By coming here instead of waiting for a formal notification, I
have made it clear that I believe we should eliminate expensive
ceremonies and that we should set in motion at once, tonight, my
friends, the necessary machinery for an adequate presentation of
the issues to the electorate of the Nation.
I myself have important duties as Governor of a great State,
duties which in these times are more arduous and more grave than
at any previous period. Yet I feel confident that I shall be able
to make a number of short visits to several parts of the Nation.
My trips will have as their first objective the study at first
hand, from the lips of men and women of all parties and all occupations,
of the actual conditions and needs of every part of an interdependent country.
One word more: Out of every crisis, every tribulation, every disaster,
mankind rises with some share of greater knowledge, of higher decency, of
purer purpose. Today we shall have come through a period of loose thinking,
descending morals, an era of selfishness, among individual men and women and
among Nations. Blame not Governments alone for this. Blame ourselves in equal
share. Let us be frank in acknowledgment of the truth that many amongst us have
made obeisance to Mammon, that the profits of speculation, the easy road without
toil, have lured us from the old barricades. To return to higher standards we
must abandon the false prophets and seek new leaders of our own choosing.

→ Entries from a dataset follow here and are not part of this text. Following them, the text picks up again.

(* ===== verification/Go.v ===== *)
(** * The fragment of Go the sources use

    Byte slices with the order of package [bytes], the error values, and the
    state monad in which every method of the development is written. *)

From S2P Require Import Prelude.

(** ** Bytes *)

Abbreviation bytes := (list byte).

#[global] Instance byte_eq_decision : EqDecision byte := Byte.byte_eq_dec.

#[global] Program Instance byte_countable : Countable byte :=
  inj_countable Byte.to_N Byte.of_N _.
Next Obligation. intros b. by apply Byte.of_to_N. Qed.

(** [b++] on a Go [byte]: the addition wraps at 8 bits. *)
Definition byte_incr (b : byte) : byte :=
  default x00 (Byte.of_N ((Byte.to_N b + 1) mod 256)).

Lemma byte_to_N_inj b1 b2 : Byte.to_N b1 = Byte.to_N b2 → b1 = b2.
Proof.
  intros H. apply (f_equal Byte.of_N) in H. rewrite !Byte.of_to_N in H. congruence.
Qed.

Lemma byte_incr_to_N b :
  (Byte.to_N b < 255)%N → Byte.to_N (byte_incr b) = (Byte.to_N b + 1)%N.
Proof. by destruct b. Qed.

(** A key of the source text, e.g. [bz "key"]: [[]byte("key")]. *)
Definition bz (s : string) : bytes := String.list_byte_of_string s.

(** ** Slices

    A Go [[]byte] is [nil] or has a (possibly empty) content.  [len] and every
    function of package [bytes] treat [nil] as empty; the comparison with [nil]
    does not. *)

Abbreviation slice := (option bytes).

Definition data (s : slice) : bytes := default [] s.
Definition len (s : slice) : nat := length (data s).
Definition is_nil (s : slice) : bool := match s with None => true | Some _ => false end.

(** [append(s, t...)] on a non-nil [s] (the result of [cp]). *)
Definition append (s t : slice) : slice := Some (data s ++ data t).

(** ** Lexicographic order: package [bytes] *)

Fixpoint bcompare (a b : bytes) : comparison :=
  match a, b with
  | [], [] => Eq
  | [], _ :: _ => Lt
  | _ :: _, [] => Gt
  | x :: a, y :: b =>
      match N.compare (Byte.to_N x) (Byte.to_N y) with
      | Eq => bcompare a b
      | c => c
      end
  end.

(** [bytes.Compare(a, b)] *)
Definition bytes_Compare (a b : slice) : Z :=
  match bcompare (data a) (data b) with Lt => -1 | Eq => 0 | Gt => 1 end.

(** [bytes.Equal(a, b)] *)
Definition bytes_Equal (a b : slice) : bool := bool_decide (data a = data b).

(** [bytes.HasPrefix(s, prefix)] *)
Definition bytes_HasPrefix (s prefix : slice) : bool :=
  bool_decide (take (len prefix) (data s) = data prefix).

Definition ble (a b : bytes) : Prop := bcompare a b ≠ Gt.
Definition blt (a b : bytes) : Prop := bcompare a b = Lt.

#[global] Instance ble_dec : RelDecision ble.
Proof. intros a b. unfold ble. apply _. Defined.
#[global] Instance blt_dec : RelDecision blt.
Proof. intros a b. unfold blt. apply _. Defined.

Lemma bcompare_refl a : bcompare a a = Eq.
Proof. induction a; simpl; by rewrite ?N.compare_refl. Qed.

Lemma bcompare_eq a b : bcompare a b = Eq ↔ a = b.
Proof.
  split; [|intros ->; apply bcompare_refl].
  revert b. induction a as [|x a IH]; intros [|y b]; simpl; try done.
  destruct (N.compare_spec (Byte.to_N x) (Byte.to_N y)) as [->%byte_to_N_inj| |]; try done.
  intros ->%IH. done.
Qed.

Lemma bcompare_antisym a b : bcompare b a = CompOpp (bcompare a b).
Proof.
  revert b. induction a as [|x a IH]; intros [|y b]; simpl; try done.
  rewrite N.compare_antisym. destruct (N.compare (Byte.to_N x) (Byte.to_N y)); simpl; auto.
Qed.

#[global] Instance blt_trans : Transitive blt.
Proof.
  unfold blt. intros a. induction a as [|x a IH]; intros [|y b] [|z c]; simpl; try done.
  destruct (N.compare_spec (Byte.to_N x) (Byte.to_N y)) as [Hxy|Hxy|Hxy];
  destruct (N.compare_spec (Byte.to_N y) (Byte.to_N z)) as [Hyz|Hyz|Hyz];
  destruct (N.compare_spec (Byte.to_N x) (Byte.to_N z)) as [Hxz|Hxz|Hxz]; try done; try lia.
  apply IH.
Qed.

#[global] Instance blt_irrefl : Irreflexive blt.
Proof. intros a. unfold blt, complement. by rewrite bcompare_refl. Qed.

Lemma ble_alt a b : ble a b ↔ blt a b ∨ a = b.
Proof.
  unfold ble, blt. rewrite <-bcompare_eq. destruct (bcompare a b); intuition congruence.
Qed.

Lemma not_blt a b : ¬ blt a b ↔ ble b a.
Proof.
  unfold ble, blt. rewrite (bcompare_antisym a b). destruct (bcompare a b); naive_solver.
Qed.

Lemma not_ble a b : ¬ ble a b ↔ blt b a.
Proof. rewrite <-not_blt. destruct (decide (blt b a)); tauto. Qed.

#[global] Instance ble_trans : Transitive ble.
Proof. intros a b c. rewrite !ble_alt. intros [Hab| ->] [Hbc| ->]; auto. left. by transitivity b. Qed.

#[global] Instance ble_refl : Reflexive ble.
Proof. intros a. rewrite ble_alt. auto. Qed.

#[global] Instance ble_total : Total ble.
Proof. intros a b. destruct (decide (ble a b)) as [|H%not_ble]; [auto|]. right. rewrite ble_alt; auto. Qed.

Lemma ble_blt_trans a b c : ble a b → blt b c → blt a c.
Proof. rewrite ble_alt. intros [Hab| ->] ?; [by transitivity b|done]. Qed.

Lemma blt_ble_trans a b c : blt a b → ble b c → blt a c.
Proof. rewrite ble_alt. intros ? [Hab| ->]; [by transitivity b|done]. Qed.

Lemma blt_ble a b : blt a b → ble a b.
Proof. rewrite ble_alt. auto. Qed.

Lemma blt_ne a b : blt a b → a ≠ b.
Proof. intros H ->. exact (irreflexivity blt b H). Qed.

Lemma blt_trichotomy a b : blt a b ∨ a = b ∨ blt b a.
Proof. destruct (decide (blt a b)) as [|H%not_blt]; [auto|]. apply ble_alt in H as [|]; auto. Qed.

Lemma ble_nil a : ble [] a.
Proof. by destruct a. Qed.

Lemma ble_nil_inv a : ble a [] → a = [].
Proof. by destruct a. Qed.

#[export] Hint Resolve ble_blt_trans blt_ble_trans blt_ble ble_nil : tmdb.

(** *** Prefixes *)

Lemma bcompare_app p a b : bcompare (p ++ a) (p ++ b) = bcompare a b.
Proof. induction p; simpl; by rewrite ?N.compare_refl. Qed.

Lemma ble_app p a b : ble (p ++ a) (p ++ b) ↔ ble a b.
Proof. unfold ble. by rewrite bcompare_app. Qed.

Lemma blt_app p a b : blt (p ++ a) (p ++ b) ↔ blt a b.
Proof. unfold blt. by rewrite bcompare_app. Qed.

Lemma ble_prefix p k : p `prefix_of` k → ble p k.
Proof. intros [k' ->]. rewrite <-(app_nil_r p) at 1. apply ble_app, ble_nil. Qed.

(** A key between [p] and an extension of [p] extends [p] itself. *)
Lemma prefix_sandwich p k e : ble p k → ble k (p ++ e) → p `prefix_of` k.
Proof.
  revert k. induction p as [|x p IH]; intros k; [intros; apply prefix_nil|].
  destruct k as [|y k]; [done|]. unfold ble in *. simpl.
  rewrite (N.compare_antisym (Byte.to_N x) (Byte.to_N y)).
  destruct (N.compare_spec (Byte.to_N x) (Byte.to_N y)) as [->%byte_to_N_inj| |]; simpl; try done.
  intros. by apply prefix_cons, IH.
Qed.

(** *** What the Go comparisons decide *)

Lemma bytes_Compare_lt a b : (bytes_Compare a b < 0)%Z ↔ blt (data a) (data b).
Proof. unfold bytes_Compare, blt. destruct (bcompare _ _); split; (done || lia). Qed.

Lemma bytes_Compare_le a b : (bytes_Compare a b ≤ 0)%Z ↔ ble (data a) (data b).
Proof. unfold bytes_Compare, ble. destruct (bcompare _ _); split; (done || lia). Qed.

Lemma bytes_Compare_m1 a b : bytes_Compare a b = (-1)%Z ↔ blt (data a) (data b).
Proof. unfold bytes_Compare, blt. destruct (bcompare _ _); split; (done || lia). Qed.

Lemma bytes_HasPrefix_spec s p : bytes_HasPrefix s p = true ↔ data p `prefix_of` data s.
Proof.
  unfold bytes_HasPrefix, len. rewrite bool_decide_eq_true. split.
  - intros H. exists (drop (length (data p)) (data s)). by rewrite <-H at 1; rewrite take_drop.
  - intros [k ->]. by rewrite take_app_length.
Qed.

Lemma len_ne key : (len key =? 0) = false → data key ≠ [].
Proof. intros H%Nat.eqb_neq Hd. apply H. unfold len. by rewrite Hd. Qed.

(** ** Printing *)

(** [fmt.Printf("[%X]:\t[%X]\n", key, value)] *)
Definition hex_digit (n : N) : string :=
  String (Ascii.ascii_of_N (if (n <? 10)%N then 48 + n else 55 + n)) "".
Definition fmt_X (b : bytes) : string :=
  foldr (λ c s, (hex_digit (Byte.to_N c / 16) +:+ hex_digit (Byte.to_N c mod 16) +:+ s)%string)
    EmptyString b.
Definition tab : string := String (Ascii.ascii_of_N 9) "".
Definition newline : string := String (Ascii.ascii_of_N 10) "".
Definition print_line (key value : slice) : string :=
  ("[" +:+ fmt_X (data key) +:+ "]:" +:+ tab +:+ "[" +:+ fmt_X (data value) +:+ "]" +:+ newline)%string.

(** ** Errors

    One constructor per error value of the sources.  [errLib] stands for the
    error values of the libraries the backends wrap, named by library and
    message, so that [err == leveldb.ErrNotFound] is a decidable test. *)

Inductive error :=
  | errBatchClosed                                    (* types.go *)
  | errKeyEmpty
  | errValueNil
  | errUnknownOp (opType : Z)                         (* memdb_batch.go *)
  | errInvalidKey (key prefix : bytes)                (* prefixdb_iterator.go *)
  | errUnknownBackend (backend : string) (expected : list string)  (* db.go *)
  | errorsNew (msg : string)                          (* errors.New(msg) *)
  | errorfW (msg : string) (err : error)              (* fmt.Errorf("msg: %w", err) *)
  | errLib (lib msg : string).

#[global] Instance error_eq_decision : EqDecision error.
Proof. solve_decision. Defined.

(** ** Results

    What a call delivers: its value, a non-nil error, a panic, or no result
    within the fuel of a recursive definition.  A Go function of result type
    [(T, error)] is modelled with result type [T]: on a non-nil error the
    sources return the zero value next to it, or pass on the pair they got. *)

Inductive result (A : Type) :=
  | Ok (a : A)
  | Err (e : error)
  | Panic (msg : string)
  | Diverge.
Arguments Ok {_} _.
Arguments Err {_} _.
Arguments Panic {_} _.
Arguments Diverge {_}.

#[global] Instance result_eq_decision `{EqDecision A} : EqDecision (result A).
Proof. solve_decision. Defined.

Definition result_map {A B} (f : A → B) (r : result A) : result B :=
  match r with
  | Ok a => Ok (f a)
  | Err e => Err e
  | Panic msg => Panic msg
  | Diverge => Diverge
  end.

(** A method of an object whose state has type [S]. *)
Definition M (S A : Type) : Type := S → result A * S.

#[global] Instance M_ret S : MRet (M S) := λ A a s, (Ok a, s).
#[global] Instance M_bind S : MBind (M S) := λ A B f m s,
  match m s with
  | (Ok a, s) => f a s
  | (Err e, s) => (Err e, s)
  | (Panic msg, s) => (Panic msg, s)
  | (Diverge, s) => (Diverge, s)
  end.

Section monad.
Context {S : Type}.

Definition throw {A} (e : error) : M S A := λ s, (Err e, s).
Definition panic {A} (msg : string) : M S A := λ s, (Panic msg, s).
Definition get : M S S := λ s, (Ok s, s).
Definition put (s : S) : M S unit := λ _, (Ok tt, s).
Definition modify (f : S → S) : M S unit := λ s, (Ok tt, f s).

(** [x, err := m; ...]: run [m] and hand its error to the caller as a value. *)
Definition attempt {A} (m : M S A) : M S (A + error) := λ s,
  match m s with
  | (Ok a, s) => (Ok (inl a), s)
  | (Err e, s) => (Ok (inr e), s)
  | (Panic msg, s) => (Panic msg, s)
  | (Diverge, s) => (Diverge, s)
  end.

(** [if err != nil { return fmt.Errorf("msg: %w", err) }] *)
Definition wrap_err {A} (msg : string) (m : M S A) : M S A := λ s,
  match m s with
  | (Err e, s) => (Err (errorfW msg e), s)
  | r => r
  end.

(** [defer d()]: [d] runs on return, on an error and on a panic; its own
    result is dropped. *)
Definition deferred {A} (d : M S unit) (m : M S A) : M S A := λ s,
  let '(r, s) := m s in (r, (d s).2).

End monad.

(** A pure result as a method. *)
Definition lift_result {S A} (r : result A) : M S A := λ s, (r, s).

(** Methods of a part of the state. *)
Definition on_fst {S T A} (m : M S A) : M (S * T) A := λ '(s, t),
  let '(r, s) := m s in (r, (s, t)).
Definition on_snd {S T A} (m : M T A) : M (S * T) A := λ '(s, t),
  let '(r, t) := m t in (r, (s, t)).

(** A method called on a field of a struct. *)
Definition on_field {S D A} (proj : S → D) (set : D → S → S) (m : M D A) : M S A := λ s,
  let '(r, d) := m (proj s) in (r, set d s).

Lemma M_bind_Ok {S A B} (m : M S A) (f : A → M S B) s s' a :
  m s = (Ok a, s') → (m ≫= f) s = f a s'.
Proof. intros H. unfold mbind, M_bind. by rewrite H. Qed.

Lemma M_bind_Err {S A B} (m : M S A) (f : A → M S B) s s' e :
  m s = (Err e, s') → (m ≫= f) s = (Err e, s').
Proof. intros H. unfold mbind, M_bind. by rewrite H. Qed.

Lemma M_bind_Panic {S A B} (m : M S A) (f : A → M S B) s s' msg :
  m s = (Panic msg, s') → (m ≫= f) s = (Panic msg, s').
Proof. intros H. unfold mbind, M_bind. by rewrite H. Qed.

Never before in modern history have the essential differences between
the two major American parties stood out in such striking contrast as
they do today. Republican leaders not only have failed in material things,
they have failed in national vision, because in disaster they have held out
no hope, they have pointed out no path for the people below to climb back to
places of security and of safety in our American life.
Throughout the Nation, men and women, forgotten in the political
philosophy of the Government of the last years look to us here for
guidance and for more equitable opportunity to share in the
distribution of national wealth.
On the farms, in the large metropolitan areas, in the smaller cities and in
the villages, millions of our citizens cherish the hope that their old
standards of living and of thought have not gone forever. Those millions
cannot and shall not hope in vain.
I pledge you, I pledge myself, to a new deal for the American people.
Let us all here assembled constitute ourselves prophets of a new order
of competence and of courage. This is more than a political campaign;
it is a call to arms. Give me your help, not to win votes alone, but to
win in this crusade to restore America to its own people.